_ASSIGNMENT_
The task requires restating, word for word, the lines of the entries below from the one containing "destruct (bool_decide _); [by apply publish_looked_up|]." through the final one, both included.

_Collected data entries_
==========

(** The second half of setPublisher. *)
Lemma become_publisher_ok conns p s :
  session_ok seen s -> (may_publish c s = false -> p ∈ R) ->
  session_ok seen (become_publisher c s) /\ keeps_in p c conns s (become_publisher c s).
Proof.
  intros Hok Hr. destruct (may_publish c s) eqn:Em.
  - pose proof (setPublisher_halves c s) as E. rewrite Em in E.
    destruct (setPublisher_ok seen c conns s _ _ Hok Hc E) as (Hok' & Hk & _). split; [done|by apply keeps_keeps_in].
  - unfold may_publish in Em. apply negb_false_iff, andb_true_iff in Em as [_ Hne].
    assert (become_publisher c s = RtmpSession.mk (RtmpSession.streamKey_ s) (Some c) (RtmpSession.players_ s)
      None None None [] false) as -> by (unfold become_publisher; by rewrite Hne).
    destruct Hok as ([ms Hms] & Hw & Hp & Hpl). split; [|by split_and!; [|intros []; auto|]].
    split_and!; [by exists []; eapply RtmpSession.cached_ext, (RtmpSession.cached_nil [])|done| |done]. cbn. by intros c' [= <-].
Qed.

(** A handler that goes on. *)
Lemma goes_on_looked_up st p s x sv :
  shared_ok held (sessionManager_ sv) -> bound_live (sessionManager_ sv) (connected sv) c x ->
  heap (sessionManager_ sv) !! p = Some s -> authorized granted (role_of st) s ->
  (forall tested, st = ToAssign tested -> may_publish c s = false -> p ∈ R) ->
  looked_up sv (goes_on st c p x sv).
Proof.
  intros Hs Hb Hp Ha HR. pose proof (t_sessions _ (proj1 Hs) _ _ Hp) as Hok.
  destruct st; cbn [goes_on]; unfold publish_assign, publish_refused, play_attach; rewrite ?Hp.
  - destruct (may_publish c s) eqn:Em; cbn; [|by eapply advances_same].
    split; [by eapply advances_same|]. split; [by apply may_publish_spec|by exists s].
  - destruct (become_publisher_ok (connected sv) p s Hok (HR _ eq_refl)) as [Hok' Hk].
    eapply advances_update; [done..|].
    eapply bound_here; try done; [apply Hb|]. eapply authorized_key; [apply Hk|done].
  - destruct (addPlayer_ok seen c (connected sv) s Hnames Hok Hc) as (Hok' & Hk & Hin & _).
    eapply advances_update; [done..|by apply keeps_keeps_in|].
    eapply bound_here; try done; [apply Hb|]. eapply authorized_key; [apply Hk|done].
Qed.

(** Where its connection is then. *)
Lemma goes_on_place st p s x sv :
  shared_ok held (sessionManager_ sv) -> heap (sessionManager_ sv) !! p = Some s ->
  match st with
  | ToTest =>
      may_publish c s = true /\ goes_on st c p x sv = Holds (ToAssign (RtmpSession.publisher_ s)) p x sv \/
      (exists sv', goes_on st c p x sv = Return true x sv') /\
      exists c', c' <> c /\ RtmpSession.publisher_ s = Some c'
  | ToAssign _ | ToPlay =>
      exists x' sv' s', goes_on st c p x sv = Return true x' sv' /\
        role_ x' = role_of st /\ session_ x' = Some p /\
        sessions_ (sessionManager_ sv') = sessions_ (sessionManager_ sv) /\
        heap (sessionManager_ sv') !! p = Some s' /\ RtmpSession.streamKey_ s' = RtmpSession.streamKey_ s /\
        match st with
        | ToAssign _ => RtmpSession.publisher_ s' = Some c
        | _ => RtmpSession.players_ s' !! conn_name c = Some c
        end
  end.
Proof.
  intros Hs Hp. pose proof (t_sessions _ (proj1 Hs) _ _ Hp) as Hok.
  assert (forall s', heap (update (fun _ => s') p (sessionManager_ sv)) !! p = Some s') as Hnow
    by (intros s'; cbn; by rewrite lookup_alter_eq, Hp).
  destruct st; cbn [goes_on]; unfold publish_assign, publish_refused, play_attach; rewrite ?Hp.
  - destruct (may_publish c s) eqn:Em; [by left|right]. split; [by eexists|]. unfold may_publish in Em. bool_hyps.
    destruct (RtmpSession.publisher_ s) as [c'|]; [|done]. exists c'. split; [congruence|done].
  - do 3 eexists. split_and!; [done..|apply Hnow| |done]. unfold become_publisher. by case_bool_decide.
  - destruct (addPlayer_ok seen c (connected sv) s Hnames Hok Hc) as (_ & Hk & Hin & _).
    do 3 eexists. split_and!; [done..|apply Hnow|apply Hk|done].
Qed.

Lemma session_looked_up st x x' sv key :
  passed st ->
  granted (bool_decide (role_of st = kPublisher)) key ->
  role_ x' = role_ x -> session_ x' = session_ x -> outChunkSize_ x' = outChunkSize_ x ->
  shared_ok held (sessionManager_ sv) -> bound_live (sessionManager_ sv) (connected sv) c x ->
  looked_up sv (let '(p, sv) := getOrCreateSession key sv in Holds st p x' sv).
Proof.
  intros Hps Hg H1 H2 H3 Hs Hb. unfold getOrCreateSession.
  destruct (getOrCreate key (sessionManager_ sv)) as [p m] eqn:E.
  destruct (getOrCreate_shared c (connected sv) held _ _ _ _ Hs E) as (Hs' & Hev & s & Hp & Hkey).
  split; [|split; [done|exists s; split; [done|unfold authorized; rewrite Hkey; by destruct st]]].
  split; cbn; try done. eapply bound_live_context; [done..|].
  destruct Hb as [Hb Ho]. split; [|done]. intros q Hq. destruct (Hb q Hq) as [Hlt Hl].
  split; [pose proof (e_next _ _ _ _ _ Hev); lia|]. intros s' Hs0.
  apply Hl. unfold getOrCreate in E. destruct (sessions_ _ !! key); injection E as <- <-; [done|].
  cbn in Hs0. rewrite lookup_insert_ne in Hs0 by lia. done.
Qed.

Lemma publish_looked_up command x sv :
  shared_ok held (sessionManager_ sv) -> bound_live (sessionManager_ sv) (connected sv) c x ->
  looked_up sv (publish_lookup auth true c command x sv).
Proof.
  intros Hs Hb. unfold publish_lookup. cbn [negb].
  destruct (_ =? 0)%Z; [by eapply advances_same|]. destruct (negb _); [by eapply advances_same|].
  destruct (arguments command) as [|[] more]; try by eapply advances_same.
  destruct (ParseStreamTarget _) as [target|]; [|by eapply advances_same]. cbv zeta.
  set (x1 := match more with String publish_type :: _ => _ | _ => _ end).
  assert (role_ x1 = role_ x /\ session_ x1 = session_ x /\ outChunkSize_ x1 = outChunkSize_ x)
    as (Hr & Hx & Ho) by by destruct more as [|[] ?].
  clearbody x1. destruct (length (streamKey x1) =? 0); [by eapply advances_same|].
  destruct (authorizePublish _ _ _) eqn:Ha; cbn [negb]; [|by eapply advances_same].
  eapply session_looked_up; try done. by eapply Hsound.
Qed.

Lemma play_looked_up command x sv :
  shared_ok held (sessionManager_ sv) -> bound_live (sessionManager_ sv) (connected sv) c x ->
  looked_up sv (play_lookup auth true c command x sv).
Proof.
  intros Hs Hb. unfold play_lookup. cbn [negb].
  destruct (_ =? 0)%Z; [by eapply advances_same|]. destruct (negb _); [by eapply advances_same|].
  destruct (arguments command) as [|[] more]; try by eapply advances_same.
  destruct (ParseStreamTarget _) as [target|]; [|by eapply advances_same]. cbv zeta.
  destruct (length (streamKey _) =? 0); [by eapply advances_same|].
  destruct (authorizePlay _ _ _) eqn:Ha; cbn [negb]; [|by eapply advances_same].
  eapply session_looked_up; try done. by eapply Hsound.
Qed.

Lemma connect_looked_up command x sv :
  shared_ok held (sessionManager_ sv) -> bound_live (sessionManager_ sv) (connected sv) c x ->
  looked_up sv (returns (handleConnect c command x sv)).
Proof.
  intros Hs Hb. unfold handleConnect. destruct (negb _); [by eapply advances_same|].
  destruct (StdMap.find (str "app") _) as [[]|]; try by eapply advances_same.
  destruct (StdMap.find (str "tcUrl") _) as [[]|], (StdMap.find (str "objectEncoding") _) as [[]|];
    by eapply advances_same.
Qed.

Lemma delete_looked_up command x sv :
  shared_ok held (sessionManager_ sv) -> bound_live (sessionManager_ sv) (connected sv) c x ->
  looked_up sv (returns (delete_stream true held c command x sv)).
Proof.
  intros Hs Hb. unfold delete_stream. cbn [negb]. destruct (_ || _); [by eapply advances_same|].
  destruct (_ && _ && _); [by eapply advances_same|].
  destruct (cleanup_shared held c x sv Hs) as (H1 & H2 & H3). split; [done|done| |done].
  split; [done|]. apply Hb.
Qed.

Lemma message_looked_up message x sv :
  shared_ok held (sessionManager_ sv) -> bound_live (sessionManager_ sv) (connected sv) c x ->
  looked_up sv (message_lookup auth true held c message x sv).
Proof.
  intros Hs Hb. unfold message_lookup. destruct (_ && _); [by eapply advances_same|]. destruct (_ =? _)%Z.
  - destruct (DecodeCommandMessageAmf0 message) as [command| |]; try by eapply advances_same.
    unfold command_lookup. destruct (bool_decide _); [by apply connect_looked_up|].
    destruct (bool_decide _); [by eapply advances_same|].
    destruct (bool_decide _); [by apply publish_looked_up|].
    destruct (bool_decide _); [by apply play_looked_up|].
    destruct (_ || _); [by apply delete_looked_up|by eapply advances_same].
  - destruct (_ || _); [|by eapply advances_same]. 
    destruct (handleMediaMessage c message x sv) as [[ok x'] sv'] eqn:E. by eapply media_advances.
Qed.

==========

_SOLUTION TO THIS PROBLEM_
    destruct (bool_decide _); [by apply publish_looked_up|].
    destruct (bool_decide _); [by apply play_looked_up|].
    destruct (_ || _); [by apply delete_looked_up|by eapply advances_same].
  - destruct (_ || _); [|by eapply advances_same]. 
    destruct (handleMediaMessage c message x sv) as [[ok x'] sv'] eqn:E. by eapply media_advances.
Qed.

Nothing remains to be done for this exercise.